You’re a perfect match
, Cathy had said.

Too perfect.

And the bile rose again in Cara’s throat.

He came then to offer a wet cloth, a towel. He didn’t touch her.

‘I could write my name when I was four,’ he said. ‘They turned it around when I was six, put the Morrison in the middle, the Hooper on the end. I told them it should have been the other way around. I told them it was James Hooper Morrison, not James Morrison Hooper. She said my daddy’s name was Jim Hooper and my grandpa’s name was Vern Hooper and they’d like it so very much if my last name was the same as theirs, and wasn’t Morrison such a nice middle name.’

She cried then, for the loss of Morrie’s voice, for the loss of his big farmer’s hands, and the loss of him. Someone stood three feet from her, watching her heaving shoulders, staring at the shape of her crouching over the bowl. Someone picked up the sheet to drape over her nakedness. She dared not name that someone. Then he went away and she removed Morrie’s rings, placed them on the vanity unit, and vomited again for their loss.

He returned clothed to the doorway. She tried to stand, but as in any nightmare, her legs had no strength to raise her.

‘I used to dream about them,’ he said. ‘The lost-boy dreams I called them. Little Jimmy always trying to find his way home. Back when they started, I knew he was me.
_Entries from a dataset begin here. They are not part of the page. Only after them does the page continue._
(** X3: [QuicAddrSetPort] changes the port field only: the family tag, both
    address payloads, the scope id, the object's size and every other
    object stay as they were, and so do the answers of
    [QuicAddrIsWildCard] and [QuicAddrIsBoundExplicitly]. *)
Theorem X3_set_port_frame (s : store) (a : ptr) (Port : Z) :
  si_family_of (final (QuicAddrSetPort a Port s) a) = si_family_of (s a)
  /\ sin_addr_of (final (QuicAddrSetPort a Port s) a) = sin_addr_of (s a)
  /\ sin6_addr_of (final (QuicAddrSetPort a Port s) a) = sin6_addr_of (s a)
  /\ sin6_scope_id_of (final (QuicAddrSetPort a Port s) a)
     = sin6_scope_id_of (s a)
  /\ length (final (QuicAddrSetPort a Port s) a) = length (s a)
  /\ (forall q, q <> a -> final (QuicAddrSetPort a Port s) q = s q)
  /\ result (QuicAddrIsWildCard a (final (QuicAddrSetPort a Port s)))
     = result (QuicAddrIsWildCard a s)
  /\ result (QuicAddrIsBoundExplicitly a (final (QuicAddrSetPort a Port s)))
     = result (QuicAddrIsBoundExplicitly a s).
Proof.
  assert (Hf : si_family_of (final (QuicAddrSetPort a Port s) a)
               = si_family_of (s a)).
  { unfold si_family_of, Layout.si_family. rewrite SetPort_frame by lia.
    reflexivity. }
  assert (H4 : sin_addr_of (final (QuicAddrSetPort a Port s) a)
               = sin_addr_of (s a)).
  { unfold sin_addr_of, Layout.Ipv4_sin_addr. apply SetPort_frame. lia. }
  assert (H6 : sin6_addr_of (final (QuicAddrSetPort a Port s) a)
               = sin6_addr_of (s a)).
  { unfold sin6_addr_of, Layout.Ipv6_sin6_addr. apply SetPort_frame. lia. }
  assert (Hs : sin6_scope_id_of (final (QuicAddrSetPort a Port s) a)
               = sin6_scope_id_of (s a)).
  { unfold sin6_scope_id_of, Layout.Ipv6_sin6_scope_id.
    rewrite SetPort_frame by lia. reflexivity. }
  repeat split; try assumption.
  - rewrite QuicAddrSetPort_run. unfold final. cbn [fst snd].
    rewrite set_object_same. apply length_poke_u16.
  - intros q Hq. now apply SetPort_others.
  - now apply QuicAddrIsWildCard_views.
  - rewrite !QuicAddrIsBoundExplicitly_run. unfold result. cbn [fst].
    rewrite Hs. reflexivity.
Qed.

(** Setting the port of object 0 leaves object 1 alone. *)
Lemma X3_witness :
  final (QuicAddrSetPort 0%nat 8443 example_store) 1%nat
  = example_store 1%nat.
Proof.
  apply (proj1 (proj2 (proj2 (proj2 (proj2 (proj2
           (X3_set_port_frame example_store 0%nat 8443))))))).
  discriminate.
Defined.

(** X4: writing back the port [QuicAddrGetPort] returns leaves every object
    exactly as it was, and of two successive [QuicAddrSetPort] on one
    object only the second counts. *)
Theorem X4_set_port_get_port (s : store) (a : ptr) (p1 p2 : Z) (q : ptr) :
  final (QuicAddrSetPort a (result (QuicAddrGetPort a s)) s) q = s q
  /\ final (QuicAddrSetPort a p2 (final (QuicAddrSetPort a p1 s))) q
     = final (QuicAddrSetPort a p2 s) q.
Proof.
  split.
  - rewrite QuicAddrGetPort_run. unfold result. cbn [fst].
    rewrite QuicAddrSetPort_run. unfold final. cbn [fst snd].
    rewrite QuicNetByteSwapShort_involutive by apply sin_port_range.
    unfold sin_port_of, bytes_at. cbn [seq map].
    rewrite le_encode_decode_2. cbn [poke_bytes].
    rewrite !poke_peek_id. apply set_object_self.
  - rewrite !QuicAddrSetPort_run. unfold final. cbn [fst snd].
    rewrite set_object_same, set_object_twice.
    cbn [le_encode poke_bytes].
    set (x := byte_of (QuicNetByteSwapShort p1)).
    set (y := byte_of (QuicNetByteSwapShort p1 / 256)).
    set (u := byte_of (QuicNetByteSwapShort p2)).
    set (v := byte_of (QuicNetByteSwapShort p2 / 256)).
    unfold Layout.Ipv4_sin_port.
    rewrite (poke_poke_comm (poke (s a) 2 x) 3 2) by lia.
    rewrite !poke_poke_same. reflexivity.
Qed.

(** ** What equality and the hash look at *)

Lemma QuicAddrCompare_iff (a b : ptr) (s : store) :
  result (QuicAddrCompare a b s) = true <-> addr_key (s a) = addr_key (s b).
Proof.
  split.
  - intros H. apply QuicAddrCompare_true in H as (Hf & Hp & Hpl).
    unfold addr_key. rewrite Hf, Hp, Hpl. reflexivity.
  - unfold addr_key. intros H. injection H as Hf Hp Hpl.
    rewrite QuicAddrCompare_run, Hf, Hp, !Z.eqb_refl. cbn [negb].
    unfold result at 1. cbn [fst].
    apply QuicAddrCompareIp_result. rewrite Hpl.
    unfold family_payload. rewrite Hf. reflexivity.
Qed.

Lemma QuicAddrCompare_key (a b a' b' : ptr) (s s' : store) :
  addr_key (s a) = addr_key (s' a') ->
  addr_key (s b) = addr_key (s' b') ->
  result (QuicAddrCompare a b s) = result (QuicAddrCompare a' b' s').
Proof.
  intros Ha Hb. apply eq_true_iff_eq.
  rewrite !QuicAddrCompare_iff, Ha, Hb. reflexivity.
Qed.
(** C10, as the claim has it, fails: the year of the header is a second
    reading of the clock.  Give the first run the clock time of the second,
    so that both embed the same timestamp; the collaborators answer alike,
    and still the debug artifacts differ, by the year of the header. *)
Lemma timestamp_is_not_the_only_difference :
  let first := with_Date (Date_toISOString Demo.env_next_year) Demo.env0 in
  let second := Demo.env_next_year in
  let req := Demo.request false false "phet" "en" in
  same_collaborators first second /\
  timestamp first = timestamp second /\
  written "../demo/build/phet/demo_all_phet_debug.html" (snd (run first req []))
  <> written "../demo/build/phet/demo_all_phet_debug.html" (snd (run second req [])).
Proof.
  cbv zeta. split; [| split].
  - constructor; intros; reflexivity.
  - reflexivity.
  - intros H. vm_compute in H. discriminate H.
Qed.

(** * Further properties of the code *)

(** ** Strings: [split], [join], [indexOf], [substring], [replace] *)

Lemma split_nonempty c s : split c s <> [].
Proof.
  destruct s as [| x r]; simpl; [discriminate |].
  destruct (Ascii.eqb x c); [discriminate |]. destruct (split c r); discriminate.
Qed.

(** Splitting at [c] and joining with [d] turns every [c] into [d]. *)
Lemma join_split c d s : join (String d EmptyString) (split c s) = subst_char c d s.
Proof.
  induction s as [| x r IH]; simpl; [reflexivity |].
  destruct (Ascii.eqb x c).
  - destruct (split c r) as [| h t] eqn:E; [now apply split_nonempty in E |].
    rewrite <- IH. reflexivity.
  - destruct (split c r) as [| h t] eqn:E; [now apply split_nonempty in E |].
    rewrite <- IH. destruct t; reflexivity.
Qed.

Lemma subst_char_app a b s1 s2 :
  subst_char a b (s1 +:+ s2) = subst_char a b s1 +:+ subst_char a b s2.
Proof.
  induction s1 as [| x r IH]; [reflexivity |].
  change (String x r +:+ s2) with (String x (r +:+ s2)). simpl. now rewrite IH.
Qed.

Lemma subst_char_absent a b s : contains_char a s = false -> subst_char a b s = s.
Proof.
  induction s as [| x r IH]; simpl; [reflexivity |]. intros H.
  apply orb_false_iff in H as [Hx Hr]. now rewrite Hx, IH.
Qed.

Lemma subst_char_keeps_absent a b c s :
  Ascii.eqb b c = false -> contains_char c s = false ->
  contains_char c (subst_char a b s) = false.
Proof.
  intros Hbc. induction s as [| x r IH]; simpl; [reflexivity |]. intros H.
  apply orb_false_iff in H as [Hx Hr]. rewrite (IH Hr).
  destruct (Ascii.eqb x a); [now rewrite Hbc | now rewrite Hx].
Qed.

Lemma indexOf_first c a b :
  contains_char c a = false ->
  indexOf c (a +:+ String c b) = Z.of_nat (String.length a).
Proof.
  induction a as [| x r IH]; intros H.
  - change (EmptyString +:+ String c b) with (String c b). simpl.
    now rewrite Ascii.eqb_refl.
  - change (String x r +:+ String c b) with (String x (r +:+ String c b)).
    simpl in H. apply orb_false_iff in H as [Hx Hr].
    simpl indexOf. rewrite Hx, (IH Hr). simpl String.length.
    destruct (Z.of_nat (String.length r)) eqn:E; lia.
Qed.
They never stopped, but home changed too often for my dreams to keep up, and after a while he wasn’t me but Peter Pan. He could run like the wind, ride his bike at a hundred miles an hour. He could fly. I loved my lost-boy dreams.’

His voice was ripping holes in her heart. Her head on the toilet bowl, she bawled for him, and for her. Wanted him to hold her, and was revolted by what she wanted.